Data Loading into Snowflake powered by Metadata

As a modern, cloud-centred data warehouse, Snowflake delivers an integrated, extensible platform with parallel data processing, effortless scaling and full SQL support. More and more businesses are deploying or migrating their databases to the cloud, enabling a long-term strategy to maximize their data assets. The actual process of migrating to the cloud can be challenging.

Typically, the process of loading data into Snowflake starts by exporting data from homogenous or heterogeneous sources with specialized software or ELT/ETL software. The data is placed in an external (S3, Azure Blob, GCS) or internal (Snowflake) stage, from where it is ingested into a Snowflake table via a SQL command. While compression and encryption is automatically handled by Snowflake during ingestion, this needs to be handled by the user in the previous steps.

Many businesses plan to migrate from a SQL Server on premise solution to Snowflake, potentially affecting hundreds to thousands of tables and numerous data sources (e.g. salesforce, SAP). In-house solutions for this process might introduce automation scripts that leverage the metadata and complex transformations. New structures in the underlying data need to be hand coded for this approach. Modern tools for ETL and ELT processes offer encompassing solutions for transformations and orchestration but are often costly and automation is not readily available.

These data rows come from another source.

(** * agentpy output records: a shallow embedding of [agentpy/datadict.py]

    The development follows the module top to bottom: experiment-id
    resolution ([_last_exp_id]), the [DataDict] record with its text
    ([__repr__]) and its equality, the arrangement functions
    ([_combine_vars], [_combine_pars], [arrange]), the Sobol front end
    ([calc_sobol]) and persistence ([save], [_load]).

    Python objects that the code mutates ([pandas.DataFrame]) live in a
    store; records hold addresses into it, so that two names for one table
    see each other's writes.  Every function runs in a small state-and-error
    monad over that store; a raised exception keeps the writes made before
    it. *)

From Stdlib Require Import String Ascii List ZArith Bool Lia Permutation.
From Stdlib Require Import DecimalString DecimalPos.
Import ListNotations.
Set Warnings "-register-all".
Open Scope string_scope.
Open Scope list_scope.
Open Scope Z_scope.

(** ** Python dictionaries

    A [dict] keeps insertion order, so it is an association list with
    unique keys; [dict_set] overwrites in place or appends. *)
Section Dict.
Context {V : Type}.

Fixpoint dict_get (k : string) (d : list (string * V)) : option V :=
  match d with
  | [] => None
  | (k', v) :: d' => if String.eqb k k' then Some v else dict_get k d'
  end.

Definition dict_has (k : string) (d : list (string * V)) : bool :=
  match dict_get k d with Some _ => true | None => false end.

Fixpoint dict_set (k : string) (v : V) (d : list (string * V))
  : list (string * V) :=
  match d with
  | [] => [(k, v)]
  | (k', v') :: d' =>
      if String.eqb k k' then (k, v) :: d' else (k', v') :: dict_set k v d'
  end.

Definition dict_keys (d : list (string * V)) : list string := map fst d.
Definition dict_values (d : list (string * V)) : list V := map snd d.
End Dict.

Definition str_in (k : string) (l : list string) : bool :=
  existsb (String.eqb k) l.

(** ** Python values *)

(** The plain Python objects a record can hold outside tables: [None],
    integers, strings, lists, tuples and string-keyed dicts (an [AttrDict]
    is a [dict] here).  Floats and booleans are outside the model. *)
Inductive pyval : Type :=
| PNone
| PInt (z : Z)
| PStr (s : string)
| PList (l : list pyval)
| PTuple (l : list pyval)
| PDict (d : list (string * pyval)).

(** A table cell: an object, or the missing-value marker [NaN]. *)
Inductive cell : Type :=
| CNaN
| CVal (v : pyval).

(** Python's [==] on plain objects: structural, except that two dicts are
    equal when they have the same keys with equal values, in any order. *)
Fixpoint pyval_eqb (x y : pyval) {struct x} : bool :=
  let fix all2 (l m : list pyval) {struct l} : bool :=
    match l, m with
    | [], [] => true
    | a :: l', b :: m' => pyval_eqb a b && all2 l' m'
    | _, _ => false
    end in
  match x, y with
  | PNone, PNone => true
  | PInt a, PInt b => Z.eqb a b
  | PStr a, PStr b => String.eqb a b
  | PList l, PList m => all2 l m
  | PTuple l, PTuple m => all2 l m
  | PDict a, PDict b =>
      Nat.eqb (length a) (length b)
      && (fix items (l : list (string * pyval)) {struct l} : bool :=
            match l with
            | [] => true
            | (k, v) :: l' =>
                match dict_get k b with
                | Some w => pyval_eqb v w
                | None => false
                end && items l'
            end) a
  | _, _ => false
  end.

(** [DataFrame.equals] treats two [NaN] in the same place as equal. *)
Definition cell_eqb (x y : cell) : bool :=
  match x, y with
  | CNaN, CNaN => true
  | CVal a, CVal b => pyval_eqb a b
  | _, _ => false
  end.

Fixpoint list_eqb {A : Type} (eqb : A -> A -> bool) (l m : list A) : bool :=
  match l, m with
  | [], [] => true
  | a :: l', b :: m' => eqb a b && list_eqb eqb l' m'
  | _, _ => false
  end.

(** ** Tables

    A [pandas.DataFrame] is kept row by row: the names of its index levels
    ([None] for an unnamed level), its column labels, and for every row the
    index key (one cell per level) and the data (one cell per column). *)
Record DataFrame : Type := mkDF {
  index_names : list (option string);
  columns : list string;
  rows : list (list cell * list cell)
}.

Definition nrows (df : DataFrame) : nat := length (rows df).
Definition ncols (df : DataFrame) : nat := length (columns df).

(** [df.shape] *)
Definition shape (df : DataFrame) : nat * nat := (nrows df, ncols df).

(** [pd.RangeIndex(n)] as index keys [0, 1, ..., n-1]. *)
Definition range_keys (n : nat) : list (list cell) :=
  map (fun i => [CVal (PInt (Z.of_nat i))]) (seq 0 n).

(** [pd.DataFrame()] *)
Definition empty_frame : DataFrame :=
  {| index_names := [None]; columns := []; rows := [] |}.
Lemma merge_loop_spec (desired : dict) (keys : list pystr) :
  forall (existing : by_src) (acc merged : list value) (existing' : by_src),
    NoDup keys ->
    merge_loop keys existing desired acc = Ok (merged, existing') ->
    (exists new, merged = acc ++ new
                 /\ Forall2 (merged_for existing desired) keys new)
    /\ Forall2 same_key_weight existing existing'.
Proof.
  assert (Hrefl : forall l : by_src, Forall2 same_key_weight l l).
  { induction l; constructor; [split; reflexivity | assumption]. }
  induction keys as [|src keys IH]; intros ex acc merged ex' Hnd H;
    simpl in H.
  - inversion H; subst. split; [| apply Hrefl].
    exists []. rewrite app_nil_r. split; [reflexivity | constructor].
  - inversion Hnd as [|? ? Hnotin Hnd']; subst.
    destruct (dict_get desired src) as [d|] eqn:Hd; simpl in H;
      [| discriminate].
    destruct (by_src_get ex (KStr src)) as [r|] eqn:Hr.
    + destruct (merge_existing src r d) as [r'|e] eqn:Hm; simpl in H;
        [| discriminate].
      destruct (IH _ _ _ _ Hnd' H) as [[new [Hmerged Hnew]] Hrel].
      split.
      * exists (r' :: new). split; [rewrite Hmerged, <- app_assoc; reflexivity |].
        constructor.
        -- exists d. rewrite Hr. auto.
        -- clear - Hnew Hnotin.
           induction Hnew as [|s m ks ms [d0 [Hd0 Hm0]] _ IHn];
             constructor.
           ++ exists d0. split; [exact Hd0 |].
              rewrite by_src_get_set_other in Hm0; [exact Hm0 |].
              intros E; inversion E; subst. apply Hnotin; left; reflexivity.
           ++ apply IHn. intros Hin; apply Hnotin; right; exact Hin.
      * apply (same_key_weight_trans _ _ _
                 (by_src_set_related _ _ _ _ Hr
                    (merge_existing_weight _ _ _ _ Hm)) Hrel).
    + destruct (IH _ _ _ _ Hnd' H) as [[new [Hmerged Hnew]] Hrel].
      split; [| exact Hrel].
      exists (d :: new). split; [rewrite Hmerged, <- app_assoc; reflexivity |].
      constructor; [| exact Hnew].
      exists d. rewrite Hr. auto.
Qed.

A metadata driven approach, for example by integrating with Matillion, can drastically improve the time to value. When automated data orchestration pipelines are required, the priorities can be summarized with the following points:

Fast track to automation for newly introduced data sources and tables by configuring meta data in the existing framework
Usage of generic, readily available connectors
Data is exported from the source, staged in a cloud object store…
…and then ingested as a table into Snowflake (landing)
From the landing inside Snowflake, the data is transformed to be available in a Data Lake or Operational Data Store
As an option, this process can support the validation of data quality rules, change data capture and slowly changing dimensions

When a single Snowflake account is used to handle multiple environments such as Development, Production, Quality Assurance etc., care needs to be applied when setting up users, roles, warehouses and databases to avoid collisions and the escalation of problems. Global roles (Administrators) should only be used sparingly, while the specific environments are worked on, managed and maintained by specialized roles. New users should only be assigned specific roles and permissions, while data loading jobs are restricted to a particular user.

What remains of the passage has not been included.